The several values in this table lie very nearly (as we see by Fig. 20) in a smooth curve; in other words a definite law, or principle of continuity, connects the rates of growth at successive points along the growing axis of the root. Moreover this curve, in its general features, is singularly like those acceleration-curves which we have already studied, in which we plotted the rate of growth against successive intervals of time, as here we have plotted it against successive spatial intervals of an actual growing structure. If we suppose for a moment that the velocities of growth had been transverse to the axis, instead of, as in this case, longitudinal and parallel with it, it is obvious that these same velocities would have given us a leaf-shaped structure, of which our curve in Fig. 20 (if drawn to a suitable scale) would represent the actual outline on either side of the median axis; or, again, if growth had been not confined to one plane but symmetrical about the axis, we should have had a sort of turnip-shaped root, {97} having the form of a surface of revolution generated by the same curve. This then is a simple and not unimportant illustration of the direct and easy passage from velocity to form.
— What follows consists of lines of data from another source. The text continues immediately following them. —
(** X21. [process_districts] can only fail in the final report, with
    [ZeroDivisionError] or [OverflowError]: whatever goes wrong for a
    district becomes its entry, and every entry with statistics has a
    number as its total. *)
Theorem process_districts_raises
    (districts : list string) batch_size delay (w : world) (e : exn) :
  fst (process_districts server py_repr base_url output_dir strftime_now
         districts batch_size delay w) = Raise e ->
  e = ZeroDivisionError \/ e = OverflowError.
Proof.
  unfold process_districts, mbind, M_bind.
  destruct (process_districts_from_numeric districts
              (Z.of_nat (length districts)) 1 batch_size delay [] w
              (List.Forall_nil _)) as (summary & Hrun & Hnumeric).
  destruct (process_districts_from _ _ _ _ _ _ _ _ _ _ _ w) as [r w1].
  simpl in Hrun. subst r.
  pose proof (print_final_summary_raises summary e Hnumeric) as Hprint.
  destruct (print_final_summary summary) as [lines [[] | e']]; simpl in *.
  - discriminate.
  - intros [= <-]. now apply Hprint.
Qed.

(** *** A source that is down *)

Lemma reported_total_fails (o : http_outcome) :
  request_fails o = true -> reported_total o = JInt 0.
Proof.
  intros Hfail. unfold reported_total.
  destruct o as [| status body]; [reflexivity |]. now rewrite Hfail.
Qed.

Lemma process_district_dead
    count i district batch_size delay summary (w : world) :
  dead server ->
  process_district server py_repr base_url output_dir strftime_now
    count i district batch_size delay summary w =
    (Return (dict_set summary district nothing_fetched),
     World (processed_records w) (S (S (clock w)))
       ((trace w ++ [Get (total_url base_url district);
                     Get (total_url base_url district)])
        ++ (if i <? count then [Sleep delay] else []))).
Proof.
  intros Hdead.
  unfold process_district, try_except, mbind, M_bind, get_processed_records,
    set_processed_records, lift, fetch_all_district_data.
  cbn [processed_records clock trace fst snd].
  rewrite get_total_records_run. cbn [processed_records clock trace].
  rewrite (reported_total_fails _ (Hdead _ _)).
  unfold mbind, M_bind. rewrite get_total_records_run.
  cbn [processed_records clock trace].
  rewrite (reported_total_fails _ (Hdead _ _)).
  cbn. rewrite <- app_assoc.
  destruct (i <? count); cbn; [reflexivity |]. now rewrite app_nil_r.
Qed.

Lemma process_districts_from_dead (districts : list string) :
  dead server ->
  forall count i batch_size delay summary (w : world),
    Forall (fun item => snd item = nothing_fetched) summary ->
    exists summary' w',
      process_districts_from server py_repr base_url output_dir
        strftime_now count i districts batch_size delay summary w
      = (Return summary', w') /\
      Forall (fun item => snd item = nothing_fetched) summary' /\
      processed_records w' = processed_records w /\
      clock w' = (clock w + 2 * length districts)%nat.
Proof.
  intros Hdead.
  induction districts as [| district later IH];
    intros count i batch_size delay summary w Hsummary; simpl.
  - exists summary, w. repeat split; [assumption | lia].
  - unfold mbind, M_bind. rewrite process_district_dead by assumption.
    edestruct (IH count (i + 1) batch_size delay
                 (dict_set summary district nothing_fetched))
      as (summary' & w' & -> & Hsummary' & Hscope & Hclock).
    { now apply dict_set_Forall. }
    exists summary', w'. split; [reflexivity |]. split; [assumption |].
    split; [exact Hscope |]. rewrite Hclock. cbn [clock]. lia.
Qed.

Lemma nothing_fetched_sum (summary : list (string * stats)) :
  Forall (fun item => snd item = nothing_fetched) summary ->
  total_available_sum summary = Some 0.
Proof.
  induction 1 as [| [district entry] summary Hentry _ IH]; [reflexivity |].
  simpl in Hentry. subst entry. simpl. now rewrite IH.
Qed.

Lemma print_final_summary_nothing (summary : list (string * stats)) :
  Forall (fun item => snd item = nothing_fetched) summary ->
  snd (print_final_summary summary) = Raise ZeroDivisionError.
Proof.
  intros Hsummary. unfold print_final_summary.
  destruct (summary_totals_int summary 0 0 0 (nothing_fetched_sum _ Hsummary))
    as [tf Htf].
  destruct (summary_totals summary (NInt 0) 0) as [lines totals].
  simpl in Htf. subst totals. reflexivity.
Qed.

(** X22. When no request completes, [process_districts] asks twice for
    the total of every district, finds nothing, and ends by raising
    [ZeroDivisionError] from the report, the set of keys being as before;
    this includes the call with no district at all. *)
Theorem process_districts_dead_server
    (districts : list string) batch_size delay (w : world) :
  dead server ->
  let run :=
    process_districts server py_repr base_url output_dir strftime_now
      districts batch_size delay w in
  fst run = Raise ZeroDivisionError /\
  processed_records (snd run) = processed_records w /\
  clock (snd run) = (clock w + 2 * length districts)%nat.
Proof.
  intros Hdead run. subst run. unfold process_districts, mbind, M_bind.
  destruct (process_districts_from_dead districts Hdead
              (Z.of_nat (length districts)) 1 batch_size delay [] w
              (List.Forall_nil _)) as (summary & w' & -> & Hsummary & Hscope & Hclock).
  pose proof (print_final_summary_nothing summary Hsummary) as Hprint.
  destruct (print_final_summary summary) as [lines outcome].
  simpl in Hprint. subst outcome. unfold lift. simpl. now split.
Qed.

End Districts.

(** X23. When no request completes, [main] makes two requests, both for
    the total of LATUR with [limit=1], does not sleep, and ends with
    [ZeroDivisionError]. *)
Theorem main_dead_server (server : string -> nat -> http_outcome)
    (py_repr : json -> string) (strftime_now : string) (w : world) :
  dead server ->
  let url :=
    "https://api.data.gov.in/resource/8b68ae56-84cf-4728-a0a6-1be11028dea7"
    +:+ "?api-key=579b464db66ec23bdd000001f85d5882df0744e4705730a6dae2f1c9"
    +:+ "&format=json&limit=1&filters%5BDistrict%5D=LATUR" in
  main server py_repr strftime_now w =
    (Raise ZeroDivisionError,
     World (processed_records w) (S (S (clock w)))
       (trace w ++ [Get url; Get url])).
Proof.
  intros Hdead url. unfold main, DISTRICTS, process_districts.
  unfold mbind at 1 2. unfold M_bind at 1 2.
  cbn [process_districts_from]. unfold mbind at 1. unfold M_bind at 1.
  rewrite process_district_dead by assumption.
  cbn. rewrite app_nil_r. reflexivity.
Qed.

(** ** The flattener *)

(** X24. [parse_activities] returns a pair other than [(None, None)]
    exactly when its argument is a text that decodes to a list whose first
    element is an object with both keys: the pair holds the values of
    [NIC5DigitId] and [Description] of that first element, and the rest of
    the list plays no part. *)
Theorem parse_activities_first_activity (v code description : json) :
  (code, description) <> (JNull, JNull) ->
  parse_activities v = Return (code, description) <->
  exists text d rest,
    v = JStr text /\
    json_loads text = Return (JArr (JObj d :: rest)) /\
    dict_get d "NIC5DigitId" = Some code /\
    dict_get d "Description" = Some description.
Proof.
  intros Hsome. split.
  - unfold parse_activities, parse_activities_try, py_json_loads,
      mbind, result_bind.
    destruct v as [| | | | text | |]; try (intros [= <- <-]; now destruct Hsome).
    destruct (json_loads text) as [activities | e] eqn:Hloads;
      [| intros [= <- <-]; now destruct Hsome].
    destruct activities as [| | | | | [| first rest] |];
      try (intros [= <- <-]; now destruct Hsome).
    unfold subscript.
    destruct first as [| | | | | | d];
      try (intros [= <- <-]; now destruct Hsome).
    destruct (dict_get d "NIC5DigitId") as [c |] eqn:Hcode;
      [| intros [= <- <-]; now destruct Hsome].
    destruct (dict_get d "Description") as [t |] eqn:Hdescription;
      [| intros [= <- <-]; now destruct Hsome].
    intros [= <- <-]. now exists text, d, rest.
  - intros (text & d & rest & -> & Hloads & Hcode & Hdescription).
    unfold parse_activities, parse_activities_try, py_json_loads,
      mbind, result_bind, subscript.
    now rewrite Hloads, Hcode, Hdescription.
Qed.

(** *** The columns of a frame, continued *)

Lemma add_columns_only columns (record : dict) c :
  In c (add_columns columns record) ->
  In c columns \/ dict_get record c <> None.
Proof.
  unfold add_columns. revert columns.
  induction record as [| [k v] record IH]; intros columns Hin; simpl in *;
    [now left |].
  destruct (String.eqb k c) eqn:E; [right; discriminate |].
  apply IH in Hin as [Hin | Hget]; [| now right].
  destruct (existsb (String.eqb k) columns); [now left |].
  apply in_app_or in Hin as [Hin | [<- | []]]; [now left |].
  now rewrite String.eqb_refl in E.
Qed.

Lemma columns_only (records : list dict) :
  forall columns c,
    In c (fold_left add_columns records columns) ->
    In c columns \/ exists record, In record records /\ dict_get record c <> None.
Proof.
  induction records as [| r records IH]; intros columns c Hin; simpl in *;
    [now left |].
  apply IH in Hin as [Hin | (record & Hrecord & Hget)].
  - apply add_columns_only in Hin as [Hin | Hget]; [now left |].
    right. exists r. split; [now left | exact Hget].
  - right. exists record. split; [now right | exact Hget].
Qed.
A kindred problem occurs when, instead of “zones” artificially marked out in a stem, we deal with the rates of growth in successive actual “internodes”; and an interesting variation of this problem occurs when we consider, not the actual growth of the internodes, but the varying number of leaves which they successively produce. Where we have whorls of leaves at each node, as in Equisetum and in many water-weeds, then the problem presents itself in a simple form, and in one such case, namely in Ceratophyllum, it has been carefully investigated by Mr. Raymond Pearl130.
It is found that the mean number of leaves per whorl increases with each successive whorl; but that the rate of increment diminishes from whorl to whorl, as we ascend the axis. In other words, the increase in the number of leaves per whorl follows a logarithmic ratio; and if y be the mean number of leaves per whorl, and x the successional number of the whorl from the root or main stem upwards, then
y = A + C log(x − a),
where A, C, and a are certain specific constants, varying with the part of the plant which we happen to be considering. On the main stem, the rate of change in the number of leaves per whorl is very slow; when we come to the small twigs, or “tertiary branches,” it has become rapid, as we see from the following abbreviated table:
| Number of leaves per whorl on the tertiary branches of Ceratophyllum. | ||||||
| Position of whorl | 1 | 2 | 3 | 4 | 5 | 6 |
|---|---|---|---|---|---|---|
| Mean number of leaves | 6·55 | 8·07 | 9·00 | 9·20 | 9·75 | 10·00 |
| Increment | — | 1·52 | ·93 | ·20 | (·55) | (·25) |
We have seen that a slow but definite change of form is a common accompaniment of increasing age, and is brought about as the simple and natural result of an altered ratio between the rates of growth in different dimensions: or rather by the progressive change necessarily brought about by the difference in their accelerations. There are many cases however in which the change is all but imperceptible to ordinary measurement, and many others in which some one dimension is easily measured, but others are hard to measure with corresponding accuracy. {98} For instance, in any ordinary fish, such as a plaice or a haddock, the length is not difficult to measure, but measurements of breadth or depth are very much more uncertain. In cases such as these, while it remains difficult to define the precise nature of the change of form, it is easy to shew that such a change is taking place if we make use of that ratio of length to weight which we have spoken of in the preceding chapter. Assuming, as we may fairly do, that weight is directly proportional to bulk or volume, we may express this relation in the form W ⁄ L3 = k, where k is a constant, to be determined for each particular case. (W and L are expressed in grammes and centimetres, and it is usual to multiply the result by some figure, such as 1000, so as to give the constant k a value near to unity.)